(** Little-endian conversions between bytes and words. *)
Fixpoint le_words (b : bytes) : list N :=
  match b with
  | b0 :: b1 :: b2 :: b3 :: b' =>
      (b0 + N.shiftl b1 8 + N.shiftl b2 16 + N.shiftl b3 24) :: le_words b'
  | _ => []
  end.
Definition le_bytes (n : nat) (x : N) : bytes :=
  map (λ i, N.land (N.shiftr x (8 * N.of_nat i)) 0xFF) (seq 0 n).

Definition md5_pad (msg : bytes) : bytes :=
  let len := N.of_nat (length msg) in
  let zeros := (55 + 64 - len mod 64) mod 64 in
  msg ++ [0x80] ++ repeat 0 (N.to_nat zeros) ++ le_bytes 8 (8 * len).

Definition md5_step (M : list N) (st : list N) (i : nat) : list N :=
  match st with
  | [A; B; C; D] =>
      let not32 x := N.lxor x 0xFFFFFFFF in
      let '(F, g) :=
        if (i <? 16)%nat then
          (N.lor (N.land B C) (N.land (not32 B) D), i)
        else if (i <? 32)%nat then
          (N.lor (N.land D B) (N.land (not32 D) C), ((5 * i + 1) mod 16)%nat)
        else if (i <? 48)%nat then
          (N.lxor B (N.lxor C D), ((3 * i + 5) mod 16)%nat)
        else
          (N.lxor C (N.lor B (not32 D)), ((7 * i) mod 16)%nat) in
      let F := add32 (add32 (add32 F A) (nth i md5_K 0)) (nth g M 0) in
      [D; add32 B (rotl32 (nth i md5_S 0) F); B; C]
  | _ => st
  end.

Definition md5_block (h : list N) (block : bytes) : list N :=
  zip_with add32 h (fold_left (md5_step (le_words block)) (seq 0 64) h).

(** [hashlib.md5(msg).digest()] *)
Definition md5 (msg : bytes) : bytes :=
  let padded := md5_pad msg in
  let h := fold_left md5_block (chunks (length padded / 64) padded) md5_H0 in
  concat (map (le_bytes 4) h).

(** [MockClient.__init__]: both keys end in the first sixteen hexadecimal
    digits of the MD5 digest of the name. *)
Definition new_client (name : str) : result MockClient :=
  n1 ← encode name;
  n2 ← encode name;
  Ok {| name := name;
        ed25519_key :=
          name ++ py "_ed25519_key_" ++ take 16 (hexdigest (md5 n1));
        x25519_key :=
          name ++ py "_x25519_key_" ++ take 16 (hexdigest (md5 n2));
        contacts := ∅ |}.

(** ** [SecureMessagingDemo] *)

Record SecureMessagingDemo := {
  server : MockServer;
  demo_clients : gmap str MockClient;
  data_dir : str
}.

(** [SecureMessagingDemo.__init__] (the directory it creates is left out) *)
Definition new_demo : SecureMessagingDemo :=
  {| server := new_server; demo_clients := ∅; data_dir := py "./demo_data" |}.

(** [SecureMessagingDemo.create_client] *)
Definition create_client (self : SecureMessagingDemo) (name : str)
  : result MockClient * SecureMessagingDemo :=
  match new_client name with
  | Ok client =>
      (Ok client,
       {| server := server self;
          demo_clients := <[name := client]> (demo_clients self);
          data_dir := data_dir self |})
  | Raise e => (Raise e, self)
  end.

* * * * *

Problem statement: Take from the material every line that holds "name".

Solved exercise:
    digits of the MD5 digest of the name. *)
Definition new_client (name : str) : result MockClient :=
  n1 ← encode name;
  n2 ← encode name;
  Ok {| name := name;
          name ++ py "_ed25519_key_" ++ take 16 (hexdigest (md5 n1));
          name ++ py "_x25519_key_" ++ take 16 (hexdigest (md5 n2));
Definition create_client (self : SecureMessagingDemo) (name : str)
  match new_client name with
          demo_clients := <[name := client]> (demo_clients self);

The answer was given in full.